Extracted data entries:
━━━━━━━━━━━━━━━━

Lemma fill_table_sound_witness :
  exists t g' row, @fill_table insertion_order parens 1 parens_grammar (h_llktable_new 1) = Ok (0, t, g') /\
    tb_rows t !! 0%nat = Some row /\ sm_lookup [Sym 40] row = Some (V_production 0 0) /\
    predicts parens 0 1 0 [Sym 40] (V_production 0 0).
Proof.
  destruct parens_grammar_ok as (_ & Hn & Ha).
  destruct (@fill_table_sound insertion_order parens 0 1 1 parens_grammar parens_wf Hn Ha)
    as (r & t & g' & E & _ & _ & Hr).
  destruct (Hr : _ \/ _) as [[-> Hrows]|Er]; [|by vm_compute in E; injection E as <-].
  destruct (Hrows 0%nat) as (row & Hrow & Hp); [by left|].
  assert (Hl : sm_lookup [Sym 40] row = Some (V_production 0 0)).
  { vm_compute in E. injection E as <- _. vm_compute in Hrow. by injection Hrow as <-. }
  exists t, g', row. split_and!; [done..|by apply Hp].
Defined.

Lemma stringmap_merge_correct_witness :
  let m v := h_stringmap_put_char (h_stringmap_new 0) 97 v in
  (stringmap_merge [] (m (V_production 0 0)) (m (V_production 0 1))).1 =
    [V_production 0 0; V_production 0 1] /\
  V_production 0 0 ∈ (stringmap_merge [] (m (V_production 0 0)) (m (V_production 0 1))).1.
Proof.
  intros m. split; [done|].
  assert (sm_wf 1 (m (V_production 0 1))) as Hw by (apply put_char_wf; [done|apply new_map_wf]).
  assert (no_conflict (m (V_production 0 1))) as Hc.
  { intros w. unfold m. rewrite lookup_put_char by lia. destruct w as [|[c|] w]; [done| |].
    - case_decide; [by case_decide|by rewrite lookup_new].
    - by rewrite lookup_new. }
  destruct (stringmap_merge_correct 1 _ [] (m (V_production 0 0)) _ _ Hw Hc eq_refl)
    as (_ & _ & Hk & _).
  destruct (Hk [Sym 97] (V_production 0 0)) as [Hl|[_ Hl]]; [done|by vm_compute in Hl|done].
Defined.
(* ===== verification/LLk.v ===== *)
(** The LL(k) driver (second part of src/src/backends/llk.c): parsing with the
    table of LLkTable, in one piece or chunk by chunk.

    [win.input] always points at [buf]: the buffer is the [is_input] of the
    window. The results live in an arena that is deleted when the parse fails. *)

From S2P Require Import Prelude Stream ByteStream Charset CArray Token Parser Desugar.
From S2P Require Import Grammar StringMap CfGrammar FirstSets LLkTable.

(** What the stack holds: symbols, the frame delimiter, saved sequences. *)
Inductive stack_entry :=
| SE_symbol (x : nat)
| SE_mark
| SE_seq (seq : HCountedArray HParsedToken).

Record HLLkState := mkLLkState {
  ll_stack : list stack_entry;
  ll_seq : option (HCountedArray HParsedToken);
  ll_win : HInputStream;
}.

(** The local variables of [llk_parse_chunk_]; [in_win] tells whether [stream]
    is the window or the chunk. *)
Record llk_run := mkRun {
  lr_stack : list stack_entry;
  lr_seq : HCountedArray HParsedToken;
  lr_win : HInputStream;
  lr_chunk : HInputStream;
  lr_in_win : bool;
}.

Inductive llk_exit := LX_done | LX_no_parse | LX_need_input.

Definition run_stream (st : llk_run) : HInputStream :=
  if lr_in_win st then lr_win st else lr_chunk st.
Definition set_run_stream (s : HInputStream) (st : llk_run) : llk_run :=
  if lr_in_win st then mkRun (lr_stack st) (lr_seq st) s (lr_chunk st) true
  else mkRun (lr_stack st) (lr_seq st) (lr_win st) s false.
Definition set_stack (l : list stack_entry) (st : llk_run) : llk_run :=
  mkRun l (lr_seq st) (lr_win st) (lr_chunk st) (lr_in_win st).
Definition set_seq (seq : HCountedArray HParsedToken) (st : llk_run) : llk_run :=
  mkRun (lr_stack st) seq (lr_win st) (lr_chunk st) (lr_in_win st).
Definition set_win (w : HInputStream) (st : llk_run) : llk_run :=
  mkRun (lr_stack st) (lr_seq st) w (lr_chunk st) (lr_in_win st).

(** A stream with other contents, index, length and position. *)
Definition set_buffer (buf : list Z) (pos index length : Z) (s : HInputStream) : HInputStream :=
  mkStream buf pos index length (is_bit_offset s) (is_margin s) (is_endianness s) (is_overrun s)
    (is_last_chunk s).

(** [memcpy(buf + off, src, n)] for the [n] first elements of [src]. *)
Definition mem_copy (buf : list Z) (off n : Z) (src : list Z) : outcome (list Z) :=
  let bytes := take (Z.to_nat n) src in
  if (0 <=? off) && (off + n <=? Z.of_nat (length buf)) && (n <=? Z.of_nat (length src))
  then Ok (take (Z.to_nat off) buf ++ bytes ++ drop (Z.to_nat off + length bytes) buf)
  else Fault OutOfBounds.

Section Driver.
Context (h : list HCFChoice) (table : HLLkTable).
(** The value of a [user_data] that was never written. *)
Context (uninit : Z).

Definition kmax : Z := Z.of_nat (tb_kmax table).

Definition llk_parse_start_ : outcome HLLkState :=
  start ← deref NullDeref (tb_start table);
  Ok (mkLLkState [SE_symbol start] (Some h_carray_new)
        (mkStream (replicate (2 * tb_kmax table) 0) 0 0 0 0 0 0 false false)).

Definition append_win (win stream : HInputStream) : outcome HInputStream :=
  _ ← assert_ok (is_bit_offset stream =? 0);
  _ ← assert_ok (is_length win =? kmax);
  _ ← assert_ok (is_index win <? kmax);
  let n := is_length stream - is_index stream in
  let n := if kmax <? n then kmax else n in
  buf ← mem_copy (is_input win) kmax n (drop (Z.to_nat (is_index stream)) (is_input stream));
  Ok (set_buffer buf (is_pos win) (is_index win) (is_length win + n) win).

(** The position that the two branches give the window is overwritten. *)
Definition save_win (win stream : HInputStream) : outcome HInputStream :=
  _ ← assert_ok (is_bit_offset stream =? 0);
  let len := is_length stream - is_index stream in
  _ ← assert_ok (len <? kmax);
  if len =? 0 then Ok win else
  '(buf, len) ← (if 0 <? is_length win then
                   _ ← assert_ok (is_length win =? kmax + len);
                   _ ← assert_ok (is_index win <=? kmax);
                   let len := is_length win - is_index win in
                   _ ← assert_ok (len <=? kmax);
                   buf ← mem_copy (is_input win) (kmax - len) len
                           (drop (Z.to_nat (is_index win)) (is_input win));
                   Ok (buf, len)
                 else
                   buf ← mem_copy (is_input win) (kmax - len) len
                           (drop (Z.to_nat (is_index stream)) (is_input stream));
                   Ok (buf, len));
  Ok (set_buffer buf (is_pos stream) (kmax - len) kmax stream).

Definition h_llk_lookup (x : nat) (stream : HInputStream) : outcome lookahead :=
  row ← deref AssertFail (tb_rows table !! x);
  _ ← assert_ok (bool_decide (sm_epsilon_branch row = None));
  h_stringmap_get_lookahead (tb_freed table) row stream.

(** [x->user_data] *)
Definition user_data (x : HCFChoice) : Z := default uninit (cf_user_data x).

(** Reshape, validation and action of [x] on [tok]; [None] if the validation
    fails. *)
Definition llk_process (x : HCFChoice) (tok : option HParsedToken)
    : outcome (option (option HParsedToken)) :=
  tok ← (match cf_reshape x with
         | Some r =>
             t ← reshape_action r (mkResult tok 0) (user_data x);
             match t with
             | Some t =>
                 tok ← deref NullDeref tok;
                 Ok (Some (mkTok (tok_data t) (tok_index tok) (tok_bit_length t) (tok_bit_offset tok)))
             | None => Ok None
             end
         | None => Ok tok
         end);
  valid ← (match cf_pred x with
           | Some pred => pred (mkResult tok 0) (user_data x)
           | None => Ok true
           end);
  if valid : bool then
    tok ← (match cf_action x with
           | Some action => action (mkResult tok 0) (user_data x)
           | None => Ok tok
           end);
    Ok (Some tok)
  else Ok None.

(** Append the result of [x] to the sequence, or fail. *)
Definition llk_result (x : HCFChoice) (tok : option HParsedToken) (st : llk_run)
    : outcome (llk_run + llk_run * llk_exit) :=
  r ← llk_process x tok;
  match r with
  | Some tok => seq ← h_carray_append (lr_seq st) tok; Ok (inl (set_seq seq st))
  | None => Ok (inr (st, LX_no_parse))
  end.

(** [need_input]: no parse at the end of the input, otherwise [x] is put back. *)
Definition need_input (x : nat) (st : llk_run) : llk_run * llk_exit :=
  if is_last_chunk (run_stream st) then (st, LX_no_parse)
  else (set_stack (SE_symbol x :: lr_stack st) st, LX_need_input).

(** The right-hand side of a table entry. *)
Definition entry_items (v : sm_value) : outcome (list nat) :=
  match v with
  | V_production nt i =>
      ch ← choice_at h nt;
      match cf_type ch with
      | HCF_CHOICE seq => deref NullDeref (seq !! i)
      | _ => Fault NullDeref
      end
  | _ => Fault NullDeref
  end.

(** [x] is a nonterminal; the stack is without it. [CONFLICT] is the same
    pointer as [NEED_INPUT]. *)
Definition llk_expand (x : nat) (st : llk_run) : outcome (llk_run + llk_run * llk_exit) :=
  p ← h_llk_lookup x (run_stream st);
  match p with
  | LA_none => Ok (inr (st, LX_no_parse))
  | NEED_INPUT | LA_value CONFLICT =>
      win ← save_win (lr_win st) (lr_chunk st); Ok (inr (need_input x (set_win win st)))
  | LA_value v =>
      items ← entry_items v;
      _ ← assert_ok (negb (bool_decide (head items = Some x)));
      Ok (inl (mkRun ((SE_symbol <$> items) ++ [SE_mark; SE_symbol x; SE_seq (lr_seq st)] ++ lr_stack st)
                 h_carray_new (lr_win st) (lr_chunk st) (lr_in_win st)))
  end.

(** The window is left when its old bytes are consumed. *)
Definition leave_win (st : llk_run) : llk_run :=
  if (0 <? is_length (lr_win st)) && (kmax <=? is_index (lr_win st)) then
    mkRun (lr_stack st) (lr_seq st)
      (set_buffer (is_input (lr_win st)) (is_pos (lr_win st)) (is_index (lr_win st)) 0 (lr_win st))
      (lr_chunk st) false
  else st.

(** [x] is a terminal or a charset. *)
Definition llk_terminal (x : nat) (ch : HCFChoice) (st : llk_run)
    : outcome (llk_run + llk_run * llk_exit) :=
  let stream := run_stream st in
  let tok v := mkTok (TT_UINT v) (is_pos stream + is_index stream) 0 (is_bit_offset stream) in
  '(c, stream) ← h_read_bits stream 8 false;
  let input := uint8 c in
  let st := leave_win (set_run_stream stream st) in
  let stream := run_stream st in
  match cf_type ch with
  | HCF_END =>
      if negb (is_overrun stream) then Ok (inr (st, LX_no_parse))
      else if negb (is_last_chunk stream) then Ok (inr (need_input x st))
      else llk_result ch None st
  | HCF_CHAR chr =>
      if is_overrun stream then Ok (inr (need_input x st))
      else if negb (input =? chr) then Ok (inr (st, LX_no_parse))
      else llk_result ch (Some (tok chr)) st
  | HCF_CHARSET cs =>
      if is_overrun stream then Ok (inr (need_input x st))
      else
        b ← charset_isset cs input;
        if negb b then Ok (inr (st, LX_no_parse)) else llk_result ch (Some (tok input)) st
  | _ => Fault AssertFail
  end.

(** The end of a frame: its sequence becomes the result of the nonterminal. A
    pop of something of another kind than the code expects is [OutOfBounds]. *)
Definition llk_reduce (st : llk_run) : outcome (llk_run + llk_run * llk_exit) :=
  match lr_stack st with
  | SE_symbol x :: SE_seq seq :: stack =>
      ch ← choice_at h x;
      llk_result ch (Some (new_tok (TT_SEQUENCE (lr_seq st)))) (set_seq seq (set_stack stack st))
  | _ => Fault OutOfBounds
  end.

(** One round of the main loop. *)
Definition llk_step (st : llk_run) : outcome (llk_run + llk_run * llk_exit) :=
  match lr_stack st with
  | [] => Ok (inr (st, LX_done))
  | SE_mark :: stack => llk_reduce (set_stack stack st)
  | SE_symbol x :: stack =>
      ch ← choice_at h x;
      match cf_type ch with
      | HCF_CHOICE _ => llk_expand x (set_stack stack st)
      | _ => llk_terminal x ch (set_stack stack st)
      end
  | SE_seq _ :: _ => Fault OutOfBounds
  end.

Fixpoint llk_loop (fuel : nat) (st : llk_run) : outcome (llk_run * llk_exit) :=
  match fuel with
  | O => OutOfFuel
  | S fuel =>
      r ← llk_step st;
      match r with
      | inl st => llk_loop fuel st
      | inr r => Ok r
      end
  end.

(** The new state, with the sequence that is returned, and the chunk. *)
Definition llk_parse_chunk_ (fuel : nat) (s : HLLkState) (chunk : HInputStream)
    : outcome (HLLkState * HInputStream) :=
  _ ← assert_ok (is_index chunk =? 0);
  _ ← assert_ok (is_bit_offset chunk =? 0);
  match ll_seq s with
  | None => Ok (s, chunk)
  | Some seq =>
      '(win, in_win) ← (if 0 <? is_length (ll_win s)
                        then win ← append_win (ll_win s) chunk; Ok (win, true)
                        else Ok (ll_win s, false));
      '(st, exit) ← llk_loop fuel (mkRun (ll_stack s) seq win chunk in_win);
      match exit with
      | LX_done =>
          _ ← assert_ok (ca_used (lr_seq st) =? 1)%nat;
          Ok (mkLLkState (lr_stack st) (Some (lr_seq st)) (lr_win st), lr_chunk st)
      | LX_need_input => Ok (mkLLkState (lr_stack st) (Some (lr_seq st)) (lr_win st), lr_chunk st)
      | LX_no_parse => Ok (mkLLkState (lr_stack st) None (lr_win st), lr_chunk st)
      end
  end.

Definition llk_parse_finish_ (s : HLLkState) : outcome (option HParseResult) :=
  match ll_seq s with
  | Some seq =>
      _ ← assert_ok (ca_used seq =? 1)%nat;
      t ← carray_elem seq 0;
      Ok (Some (mkResult t 0))
  | None => Ok None
  end.

Definition h_llk_parse (fuel : nat) (stream : HInputStream)
    : outcome (option HParseResult * HInputStream) :=
  s ← llk_parse_start_;
  _ ← assert_ok (is_last_chunk stream);
  '(s, stream) ← llk_parse_chunk_ fuel s stream;
  res ← llk_parse_finish_ s;
  Ok (match res with
      | Some r => Some (mkResult (ast r) (is_index stream * 8 + is_bit_offset stream))
      | None => None
      end, stream).

Definition h_llk_parse_start : outcome HLLkState := llk_parse_start_.

(** True when the parse is over. *)
Definition h_llk_parse_chunk (fuel : nat) (s : HLLkState) (input : HInputStream)
    : outcome (bool * HLLkState * HInputStream) :=
  '(s, input) ← llk_parse_chunk_ fuel s input;
  Ok (bool_decide (ll_seq s = None) || bool_decide (ll_stack s = []), s, input).

Definition h_llk_parse_finish (s : HLLkState) : outcome (option HParseResult) := llk_parse_finish_ s.

End Driver.
(** * Properties *)

(** C9: the LL(k) back end, from the desugared grammar to the parse: the grammar
    and its table are made without a fault; if the table has no conflict and
    the grammar is not left-recursive, h_llk_parse with what is left of the table
    when the grammar is freed ends on every input, in every order of the hash
    tables, within a fuel that more fuel does not change, where the lookahead is
    one symbol or the rows hold no memory of the grammar (an executable check; see
    llk_lookahead_freed). A result means that the start symbol derives the bytes
    up to the reported length (followed by the end of the input where the grammar
    asks for it), and its token is the one that the callbacks make along a
    derivation. A fault means that a callback of a symbol, on the token of that
    symbol for the last bytes read, stopped the program, and not its reshape
    function when those fit the sequences of the grammar (an executable check). *)
Theorem h_llk_correct `{IterationOrder} h0 s kmax uninit :
  grammar_wf h0 -> (s < length h0)%nat ->
  exists g h start r t g',
    h_cfgrammar_ 0 h0 s = Ok (g, h) /\ g_start g = Some start /\
    fill_table h kmax g (h_llktable_new 1) = Ok (r, t, g') /\
    (r = 0 -> kmax = 1%nat \/ rows_alive (h_cfgrammar_free g t) = true -> no_left_recursion h start ->
     (forall x ch tok, h !! x = Some ch -> llk_process uninit ch tok <> OutOfFuel) ->
     forall stream, stream_wf stream -> is_index stream = 0 -> is_bit_offset stream = 0 ->
       is_margin stream = 0 -> is_overrun stream = false -> is_last_chunk stream = true ->
     exists fuel, forall more, (fuel <= more)%nat ->
       match h_llk_parse h (h_cfgrammar_free g t) uninit more stream with
       | Ok (Some res, stream') =>
           exists w, derives h0 s w /\ made h uninit false start (ast res) w /\
             consumed (is_input stream) (rest stream') w /\
             bit_length res = 8 * (is_length stream - Z.of_nat (length (rest stream')))
       | Ok (None, _) => True
       | Fault f =>
           callback_fault h uninit false (reachable h start) (is_input stream) f /\
           (reshapes_fit h false (reachable h start) ->
            user_fault h uninit false (reachable h start) (is_input stream) f)
       | OutOfFuel => False
       end).
Proof.
  intros Hh0 Hs. destruct (llk_table_ok h0 s kmax uninit Hh0 Hs) as (g & h & start & r & t & g' & E & Eg & Et & _ & _ & _ & Hp).
  exists g, h, start, r, t, g'. split_and!; [done..|]. intros Hr Hal Hnlr Hcb stream Hwf Hi Hb Hm Ho Hl.
  exact (Hp Hr Hal Hnlr Hcb stream (conj Hwf (conj Hi (conj Hb (conj Hm (conj Ho Hl)))))).
Qed.

Lemma parens_no_left_recursion : no_left_recursion parens 0.
Proof. apply no_left_recursion_b_ok. vm_compute. reflexivity. Qed.

Definition parens_input : HInputStream := mkStream [40; 41] 0 0 2 0 0 0 false true.
(* ===== verification/Chunks.v ===== *)
(** Streams of chunks: a stream over a part of the input against a stream over
    the whole of it, as the back ends that parse chunk by chunk read them. *)

From S2P Require Import Prelude Stream ByteStream Driver.

(** What a chunk keeps while it is read: position, length, byte order. *)
Definition same_chunk (s s' : HInputStream) : Prop :=
  is_pos s' = is_pos s /\ is_length s' = is_length s /\ is_endianness s' = is_endianness s /\
  is_last_chunk s' = is_last_chunk s.

(** [w] goes on with [b] where [s] ends; if [s] is the last chunk, [b] is
    empty. *)
Record ahead (b : list Z) (w s : HInputStream) : Prop := {
  ah_whole : byte_aligned w;
  ah_part : byte_aligned s;
  ah_pos : is_pos w + is_index w = is_pos s + is_index s;
  ah_rest : rest w = rest s ++ b;
  ah_last : is_last_chunk w = true;
  ah_more : is_last_chunk s = true -> b = [];
  ah_overrun : is_overrun w = is_overrun s;
  ah_end : is_overrun s = true -> rest s = [] /\ is_last_chunk s = true;
}.

#[export] Instance same_chunk_preorder : PreOrder same_chunk.
Proof.
  split; [by intros s; split_and!|]. intros s1 s2 s3 (?&?&?&?) (?&?&?&?). split_and!; by etrans.
Qed.

Lemma ahead_next b w s c l :
  ahead b w s -> rest s = c :: l -> ahead b (next_byte w) (next_byte s).
Proof.
  intros [Hw Hs Hp Hr Hl Hm Ho He] E. destruct (next_byte_aligned s c l Hs E) as [Hs' El].
  assert (rest w = c :: (l ++ b)) as Ew by by rewrite Hr, E.
  destruct (next_byte_aligned w _ _ Hw Ew) as [Hw' Elw].
  split; try done; [simpl; lia|by rewrite Elw, El|]. intros Hov. destruct (He Hov). congruence.
Qed.

Lemma ahead_overrun b w s :
  ahead b w s -> rest s = [] -> is_last_chunk s = true ->
  rest w = [] /\ ahead b (set_overrun w true) (set_overrun s true).
Proof.
  intros [Hw Hs Hp Hr Hl Hm Ho He] E Hlast.
  assert (forall x, byte_aligned x -> byte_aligned (set_overrun x true)) as Hov by by intros x [].
  split; [by rewrite Hr, E, (Hm Hlast)|]. split; try done; by apply Hov.
Qed.

Lemma input_stream_aligned pos e input last :
  input_ok pos input -> byte_aligned (input_stream pos e input last) /\
  rest (input_stream pos e input last) = input.
Proof.
  intros (Hb & Hp & Hl). split; [split; simpl; (done || lia)|].
  unfold rest. simpl. by rewrite Nat2Z.id, firstn_all.
Qed.

Lemma ahead_input pos a b :
  input_ok pos (a ++ b) ->
  ahead b (input_stream pos DEFAULT_ENDIANNESS (a ++ b) true) (input_stream pos DEFAULT_ENDIANNESS a false).
Proof.
  intros Hi. pose proof (input_ok_app _ _ _ Hi) as [Ha _].
  destruct (input_stream_aligned pos DEFAULT_ENDIANNESS _ true Hi) as [H1 R1].
  destruct (input_stream_aligned pos DEFAULT_ENDIANNESS _ false Ha) as [H2 R2].
  split; try done. by rewrite R1, R2.
Qed.

Lemma ahead_last_input pos b :
  input_ok pos b ->
  ahead [] (input_stream pos DEFAULT_ENDIANNESS b true) (input_stream pos DEFAULT_ENDIANNESS b true).
Proof.
  intros Hi. destruct (input_stream_aligned pos DEFAULT_ENDIANNESS _ true Hi) as [H1 R1].
  split; try done. by rewrite app_nil_r.
Qed.

(** The next chunk takes over when one is used up. *)
Lemma ahead_next_input b w s pos a :
  ahead b w s -> rest s = [] -> is_last_chunk s = false ->
  same_chunk (input_stream pos DEFAULT_ENDIANNESS a false) s ->
  input_ok (pos + Z.of_nat (length a)) b ->
  is_index s = Z.of_nat (length a) /\
  ahead [] w (input_stream (pos + Z.of_nat (length a)) DEFAULT_ENDIANNESS b true).
Proof.
  intros [Hbw Hbs Hpos Hrest Hlw Hm Ho He] Hr Hl (Hp & Hlen & _ & _) Hi.
  pose proof (rest_length _ Hbs) as Hrl. rewrite Hr in Hrl. simpl in *.
  assert (is_index s = Z.of_nat (length a)) as Hidx by lia.
  destruct (input_stream_aligned _ DEFAULT_ENDIANNESS _ true Hi) as [H2 R2].
  split; [done|]. split; try done; simpl; [lia|by rewrite R2, app_nil_r, Hrest, Hr|].
  rewrite Ho. destruct (is_overrun s); [|done]. destruct (He eq_refl). congruence.
Qed.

━━━━━━━━━━━━━━━━

| Task goal |
Lines after the one containing "assert (Hl : sm_lookup" are not part of the task. Output the entries exactly from their first line through that one.

| Response |
Lemma fill_table_sound_witness :
  exists t g' row, @fill_table insertion_order parens 1 parens_grammar (h_llktable_new 1) = Ok (0, t, g') /\
    tb_rows t !! 0%nat = Some row /\ sm_lookup [Sym 40] row = Some (V_production 0 0) /\
    predicts parens 0 1 0 [Sym 40] (V_production 0 0).
Proof.
  destruct parens_grammar_ok as (_ & Hn & Ha).
  destruct (@fill_table_sound insertion_order parens 0 1 1 parens_grammar parens_wf Hn Ha)
    as (r & t & g' & E & _ & _ & Hr).
  destruct (Hr : _ \/ _) as [[-> Hrows]|Er]; [|by vm_compute in E; injection E as <-].
  destruct (Hrows 0%nat) as (row & Hrow & Hp); [by left|].
  assert (Hl : sm_lookup [Sym 40] row = Some (V_production 0 0)).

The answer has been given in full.